The bakers deserve a medal for keeping up with and providing for the latest trends.
The Queen Charlotte painting does look rather drab and unloved. If it's consigned to a meeting room it probably isn't even noticed. A restoration and clean-up might help.
In the same spirit of "Life of Riley", I often wonder about the farm in Scotland where you started. Did you farm? I picked up your story in France and wonder about the farm.
My college start was much like yours, photo id, buy books, off to class. When I went back for my JD, we had a couple of days of "orientation" including a couple of memorable lectures.
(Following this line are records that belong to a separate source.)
(* ===== verification/Admission.v ===== *)
(** * Seat admission

    [launcher/supervisor_loop/admission.rs]: the controller that decides who
    may use the seat, and the leases and receipts it hands out.  The leases
    carry the binding of their pre-commit record, which [cancel] and
    [promote_committed_to_running] remove from the process-wide store.  Also
    [recovery_admission_state] of [supervisor_loop/mod.rs] and the initial
    lifecycle of [supervisor_loop/construction.rs]. *)

From stdpp Require Import base gmap sets list strings.
From Stdlib Require Import ZArith Lia.
From S2P Require Import Prelude DirFs RecoveryTypes LedgerTaxonomy Ledger.
From S2P Require Import PreCommit SameBoot.
#[local] Open Scope niralis_scope.

(** ** Data *)

Inductive SessionError :=
| AuthenticationFailed | AuthenticatedSessionFailed | InvalidWorkerPath
| WorkerSpawnFailed | WorkerIoFailed | WorkerProtocolFailed | WorkerTimedOut
| WorkerRejected | StartFailed | WorkerExitedAfterStart
| SessionSeatUnavailable | WorkerRecoveryIncomplete | WorkerDiedAndWasRecovered
| PersistentRecoveryUnavailable.
#[export] Instance SessionError_eq_dec : EqDecision SessionError.
Proof. solve_decision. Defined.

(** [Arc<Mutex<A>>]: a mutex is poisoned when a holder panicked. *)
Inductive Shared (A : Type) := Healthy (a : A) | Poisoned.
Arguments Healthy {A} a.
Arguments Poisoned {A}.

Record AdmissionLease := mkLease {
  al_seat : string;
  al_attempt_id : Z;
  al_lifecycle_id : string;
  al_generation : Z;
  al_previous_vt : PreviousVtIdentity;
  al_precommit : option PreCommitRuntimeBinding;
}.
Record PendingLifecycleLease := mkPending {
  pl_seat : string;
  pl_attempt_id : Z;
  pl_lifecycle_id : string;
  pl_generation : Z;
  pl_precommit : option PreCommitRuntimeBinding;
}.
Record LaunchCommitReceipt := mkCommit {
  cr_seat : string;
  cr_attempt_id : Z;
  cr_lifecycle_id : string;
  cr_generation : Z;
  cr_precommit : option PreCommitRuntimeBinding;
}.
Record RunningSeatReceipt := mkRunning {
  rn_seat : string;
  rn_lifecycle_id : string;
  rn_generation : Z;
}.
Record RecoverySeatReceipt := mkRecovery {
  rv_seat : string;
  rv_lifecycle_id : string;
  rv_generation : Z;
}.
Record AdminFinalizationReceipt := mkAdminReceipt {
  ar_seat : string;
  ar_lifecycle_id : string;
  ar_seat_generation : Z;
  ar_recovery_record_id : string;
  ar_finalization_sequence : Z;
}.
Inductive AdmissionRollbackLease :=
| RollbackReserved (lease : AdmissionLease)
| RollbackPending (lease : PendingLifecycleLease).

Inductive RecoveryAdmissionState :=
| AdmissionClear
| SeatBlocked (seat reason : string)
| GloballyBlocked (reason : string).
Definition is_clear (r : RecoveryAdmissionState) : bool :=
  match r with AdmissionClear => true | _ => false end.

Inductive AdmissionPhase :=
| PhaseFree
| PhaseReserved (attempt_id : Z) (lifecycle_id : string) (generation : Z)
| PhasePending (attempt_id : Z) (lifecycle_id : string) (generation : Z)
| PhaseCommitted (attempt_id : Z) (lifecycle_id : string) (generation : Z).
#[export] Instance AdmissionPhase_eq_dec : EqDecision AdmissionPhase.
Proof. solve_decision. Defined.

Record SeatAdmissionController := mkController {
  sc_seat : string;
  sc_lifecycle : SeatLifecycle;
  sc_generation : Z;
  sc_next_attempt_id : Z;
  sc_phase : AdmissionPhase;
}.

(** The controller and the process-wide pre-commit store, when one has been
    installed. *)
Record AdmissionWorld := mkWorld {
  aw_controller : SeatAdmissionController;
  aw_store : option (Shared PreCommitRuntimeStore);
}.
Abbreviation AW := (SR AdmissionWorld SessionError).

Definition set_phase (p : AdmissionPhase) (c : SeatAdmissionController) :=
  mkController (sc_seat c) (sc_lifecycle c) (sc_generation c)
    (sc_next_attempt_id c) p.
Definition set_lifecycle (x : SeatLifecycle) (c : SeatAdmissionController) :=
  mkController (sc_seat c) x (sc_generation c) (sc_next_attempt_id c) (sc_phase c).
Definition on_controller {E} (f : SeatAdmissionController → SeatAdmissionController)
    : SR AdmissionWorld E () :=
  sr_modify (λ w, mkWorld (f (aw_controller w)) (aw_store w)).

(** ** The controller *)

Definition controller_new (seat : string) (lifecycle : SeatLifecycle)
    : SeatAdmissionController :=
  mkController seat lifecycle
    (match lifecycle with SeatFree => 0 | _ => 1 end) 1 PhaseFree.

Definition phase_is_free (c : SeatAdmissionController) : bool :=
  match sc_phase c with PhaseFree => true | _ => false end.
Definition is_free (c : SeatAdmissionController) : bool :=
  match sc_lifecycle c with SeatFree => true | _ => false end.

Definition active_is (id : string) (c : SeatAdmissionController) : bool :=
  match sc_lifecycle c with SeatActive i => str_eqb i id | _ => false end.
Definition recovering_is (id : string) (c : SeatAdmissionController) : bool :=
  match sc_lifecycle c with SeatRecovering i _ _ => str_eqb i id | _ => false end.
Definition quarantined_is (id : string) (c : SeatAdmissionController) : bool :=
  match sc_lifecycle c with SeatQuarantined i _ _ => str_eqb i id | _ => false end.

Definition token_matches (c : SeatAdmissionController) (seat : string)
    (attempt : Z) (id : string) (generation : Z) (attempt' : Z) (id' : string)
    (generation' : Z) : bool :=
  str_eqb seat (sc_seat c) && (attempt =? attempt') && str_eqb id id'
  && (generation =? generation') && (generation =? sc_generation c).

Definition matches_reserved (l : AdmissionLease) (c : SeatAdmissionController)
    : bool :=
  match sc_phase c with
  | PhaseReserved a i g =>
      token_matches c (al_seat l) (al_attempt_id l) (al_lifecycle_id l)
        (al_generation l) a i g
  | _ => false
  end.
Definition matches_pending (l : PendingLifecycleLease) (c : SeatAdmissionController)
    : bool :=
  match sc_phase c with
  | PhasePending a i g =>
      token_matches c (pl_seat l) (pl_attempt_id l) (pl_lifecycle_id l)
        (pl_generation l) a i g
  | _ => false
  end.
Definition matches_committed (r : LaunchCommitReceipt) (c : SeatAdmissionController)
    : bool :=
  match sc_phase c with
  | PhaseCommitted a i g =>
      token_matches c (cr_seat r) (cr_attempt_id r) (cr_lifecycle_id r)
        (cr_generation r) a i g
  | _ => false
  end.
Definition matches_running (r : RunningSeatReceipt) (c : SeatAdmissionController)
    : bool :=
  str_eqb (rn_seat r) (sc_seat c) && (rn_generation r =? sc_generation c)
  && active_is (rn_lifecycle_id r) c.
Definition matches_recovering (r : RecoverySeatReceipt) (c : SeatAdmissionController)
    : bool :=
  str_eqb (rv_seat r) (sc_seat c) && (rv_generation r =? sc_generation c)
  && recovering_is (rv_lifecycle_id r) c.

Definition reserve (lifecycle_id : string) (recovery : RecoveryAdmissionState)
    (previous_vt : PreviousVtIdentity) : AW AdmissionLease := λ w,
  let c := aw_controller w in
  if str_is_empty lifecycle_id || negb (is_clear recovery)
     || negb (phase_is_free c) || negb (is_free c)
  then (w, Err SessionSeatUnavailable)
  else
    let attempt_id := sc_next_attempt_id c in
    let generation := u64_wrapping_add (sc_generation c) 1 in
    (mkWorld
       (mkController (sc_seat c) (sc_lifecycle c) generation
          (Z.max (u64_wrapping_add attempt_id 1) 1)
          (PhaseReserved attempt_id lifecycle_id generation)) (aw_store w),
     Ok (mkLease (sc_seat c) attempt_id lifecycle_id generation previous_vt None)).

(** [promote] and [commit] hand a refused lease back. *)
Definition promote (lease : AdmissionLease) (recovery : RecoveryAdmissionState)
    : SR AdmissionWorld (SessionError * AdmissionLease)
        (PendingLifecycleLease * PreviousVtIdentity) := λ w,
  if negb (is_clear recovery) || negb (matches_reserved lease (aw_controller w))
  then (w, Err (SessionSeatUnavailable, lease))
  else
    (on_controller
       (set_phase (PhasePending (al_attempt_id lease) (al_lifecycle_id lease)
                     (al_generation lease))) ;;;
     sr_ret (mkPending (al_seat lease) (al_attempt_id lease)
               (al_lifecycle_id lease) (al_generation lease) (al_precommit lease),
             al_previous_vt lease)) w.

Definition commit_launch (lease : PendingLifecycleLease)
    (recovery : RecoveryAdmissionState)
    : SR AdmissionWorld (SessionError * PendingLifecycleLease)
        LaunchCommitReceipt := λ w,
  if negb (is_clear recovery) || negb (matches_pending lease (aw_controller w))
  then (w, Err (SessionSeatUnavailable, lease))
  else
    (on_controller
       (set_phase (PhaseCommitted (pl_attempt_id lease) (pl_lifecycle_id lease)
                     (pl_generation lease))) ;;;
     sr_ret (mkCommit (pl_seat lease) (pl_attempt_id lease)
               (pl_lifecycle_id lease) (pl_generation lease) (pl_precommit lease))) w.

(** Run an operation of the process-wide store, if there is one. *)
Definition with_store {A} (m : PG A) : AW A := λ w,
  match aw_store w with
  | None => (w, Err PersistentRecoveryUnavailable)
  | Some Poisoned => (w, Err PersistentRecoveryUnavailable)
  | Some (Healthy s) =>
      let '(s, r) := m s in
      (mkWorld (aw_controller w) (Some (Healthy s)),
       map_err (λ _, PersistentRecoveryUnavailable) r)
  end.

(** The [remove_precommit_runtime] of the three lease types. *)
Definition remove_precommit_runtime (o : option PreCommitRuntimeBinding) : AW () :=
  match o with
  | None => sr_ret ()
  | Some b => with_store (pc_remove b)
  end.

Section Controller.
Context `{SerdeJson PreCommitRuntimeRecord}.

Definition attach_precommit_runtime (b : PreCommitRuntimeBinding)
    (l : AdmissionLease) : result AdmissionLease SessionError :=
  if negb (str_eqb (pcb_lifecycle_id b) (al_lifecycle_id l))
  then Err WorkerProtocolFailed
  else Ok (mkLease (al_seat l) (al_attempt_id l) (al_lifecycle_id l)
             (al_generation l) (al_previous_vt l) (Some b)).

(** The lease after the call, and its verdict: the binding is taken first, so
    a failed update leaves the lease without one. *)
Definition update_precommit_runtime (host : Z → ProcHost) (stage : string)
    (worker_id : option string) (worker_pid : option Z) (l : AdmissionLease)
    (w : AdmissionWorld) : AdmissionWorld * AdmissionLease * result () SessionError :=
  let without b := mkLease (al_seat l) (al_attempt_id l) (al_lifecycle_id l)
                     (al_generation l) (al_previous_vt l) b in
  match al_precommit l with
  | None => (w, l, Ok ())
  | Some b =>
      match with_store (update_stage host b stage worker_id worker_pid) w with
      | (w, Ok b') => (w, without (Some b'), Ok ())
      | (w, Err e) => (w, without None, Err e)
      end
  end.
Definition accept_wire_response (now : Z) (r : PamPromptResponseEnvelope)
    : CA () := λ a,
  if ca_consumed a || (ca_deadline a <=? now)
  then (ca_consume a, Err ConversationConsumed)
  else match ca_pending a with
  | None => (a, Err UnknownPrompt)
  | Some (prompt_id, style, sequence) =>
      if negb (str_eqb (rp_conversation_id r) (ca_conversation_id a))
         || negb (str_eqb (rp_connection_id r) (ca_connection_id a))
         || negb (rp_connection_epoch r =? ca_connection_epoch a)
         || negb (rp_request_id r =? ca_request_id a)
         || negb (str_eqb (rp_seat r) (ca_seat a))
         || negb (str_eqb (rp_transaction_id r) (ca_transaction_id a))
         || negb (rp_prompt_id r =? prompt_id)
         || negb (bool_decide (rp_style r = style))
         || negb (rp_sequence r =? sequence)
      then (a, Err IncompatibleResponse)
      else (ca_with (ca_next_sequence a) (ca_consumed a) None a, Ok ())
  end.

(** ** The relay *)

Definition valid_transaction (i : WorkerTransactionIdentity) (worker_id : string)
    (generation attempt_id : Z) (stage : string) : bool :=
  str_eqb (wt_transaction_id i) worker_id
  && str_eqb (wt_lifecycle_id i) worker_id
  && (wt_admission_attempt_id i =? attempt_id)
  && str_eqb (wt_seat i) "seat0"
  && (wt_seat_generation i =? generation)
  && str_eqb (wt_stage i) stage.

(** The authority the launch holds, if any, and the responses that were written
    to the worker's control channel. *)
Record PamRelay := mkRelay {
  rl_authority : option PamConversationAuthority;
  rl_sent : list (ControlTransactionIdentity * PamPromptResponseEnvelope);
}.
Abbreviation PR := (SR PamRelay SessionError).

Definition with_authority {A} (m : CA A) : PR A := λ s,
  match rl_authority s with
  | None => (s, Err WorkerProtocolFailed)
  | Some a => let '(a, r) := m a in
              (mkRelay (Some a) (rl_sent s), map_err (λ _, WorkerProtocolFailed) r)
  end.

(** One prompt of the worker, with what the environment does about it: the
    answer of the transport, the two readings of the clock and the outcome of
    writing to the control channel. *)
Record PromptEvent := mkPromptEvent {
  pe_worker_id : string;
  pe_worker_pid : Z;
  pe_transaction : WorkerTransactionIdentity;
  pe_prompt : PamPromptEnvelope;
  pe_answer : option (result PamPromptResponseEnvelope SessionError);
  pe_now_prompt : Z;
  pe_now_response : Z;
  pe_written : result () SessionError;
}.

(** Does the response name everything the prompt named? *)
Definition echoes (r : PamPromptResponseEnvelope) (p : PamPromptEnvelope) : bool :=
  str_eqb (rp_connection_id r) (pp_connection_id p)
  && (rp_connection_epoch r =? pp_connection_epoch p)
  && str_eqb (rp_seat r) (pp_seat p)
  && (rp_request_id r =? pp_request_id p)
  && str_eqb (rp_transaction_id r) (pp_transaction_id p)
  && str_eqb (rp_conversation_id r) (pp_conversation_id p)
  && (rp_prompt_id r =? pp_prompt_id p)
  && (rp_sequence r =? pp_sequence p)
  && bool_decide (rp_style r = pp_style p).

Section Relay.
Context `{SerdeJson PamPromptResponse}.
Context (worker_id : string) (worker_pid generation attempt_id : Z).

(** [pe_answer] is [None] when the launch has no transport. *)
Definition forward_pam_prompt (e : PromptEvent) : PR () :=
  ensure str_eqb (pe_worker_id e) worker_id && (pe_worker_pid e =? worker_pid)
         && is_ok (prompt_validate_shape (pe_prompt e))
         && valid_transaction (pe_transaction e) worker_id generation attempt_id
              "reserved"
    else WorkerProtocolFailed ;;;
  let* answer := sr_lift (ok_or (pe_answer e) WorkerProtocolFailed) in
  with_authority (accept_wire_prompt (pe_now_prompt e) (pe_prompt e)) ;;;
  let* response := sr_lift answer in
  ensure echoes response (pe_prompt e) else WorkerProtocolFailed ;;;
  sr_lift (map_err (λ _, WorkerProtocolFailed) (response_validate_shape response)) ;;;
  with_authority (accept_wire_response (pe_now_response e) response) ;;;
  sr_modify (λ s, mkRelay (rl_authority s)
    (rl_sent s ++ [(from_worker (pe_transaction e) "pam_prompt_response"
                      (pp_sequence (pe_prompt e)), response)])) ;;;
  sr_lift (pe_written e).

(** Every prompt of a launch, in order. *)
Definition relay (events : list PromptEvent) (s : PamRelay) : PamRelay :=
  foldl (λ s e, (forward_pam_prompt e s).1) s events.
End Relay.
I, too, enjoy the various conversations attached to the photo. I’m glad to see the farmer was able to get his crops harvested before any nasty weather set in. The baker is doing a yeomans job.
JoAnn in Maryland
I am also enjoying all the back to school news, but today it was the "must have" link that grabbed me. I suddenly remembered having just such a lamp long, long ago - it is good to know that such a useful design lives on.
The structure of the town hasn't changed. It's still one of Europes better preserved small medieval towns - thanks to centuries of being a backwater. In some ways it still is. It is of course much busier. When we were here there were 3000 students including post grads. Now there's nearly 10,000. In those days there were two Chinese restaurants, three coffee shops and a 'trendy' vegan place that we thought was truly cutting edge. For anything fancy to eat you went to a hotel. In addition there were a dozen or hostelries one of which used to serve Angus with a steak pie and pint of bitter for his breakfast in pre-Font days. There was one supermarket and a variety of small specialist stores that wrapped your purchase in brown paper and had it delivered by bicycle to your front door. The specialist food stores with the exception of the butcher, baker, cheese monger and fish shop have all gone to be replaced by two indifferent supermarkets. In those days non-UK students were a relative rarity - I'm guessing 10% tops. Now worried parents have clocked onto the fact that a small historic town is a super safe place to send their offspring. Non UK intake is now around 50% and at times you could think you were in Princeton.
It was a very old and much haunted castle that had been a favourite of Mary Queen of Scots and blown up by Oliver Cromwell. What was left of it had been patched up and then romanticised by the Victorians. There were corridors we rarely if ever went down. The loos were powerful 1850's affairs called thunder boxes. There was a farm manager and a cast of inefficient farm hands who somehow managed to keep the place running. It had huge walled gardens that were the haunt of an early generation of Polish Lowland Sheepdogs. The new owner was a Goldman Sachs man and his family who spent their winters in Southampton and their summers in Scotland. Within three years they were spending all their time in Scotland apart from January and February when they found it too depressing and went to Vero Beach.
Thank you Angus for your interesting replies about your and The Font"s time at St Andrews and at your old farm. I also enjoyed the link to anglepoise lamps. I still have one on my desk.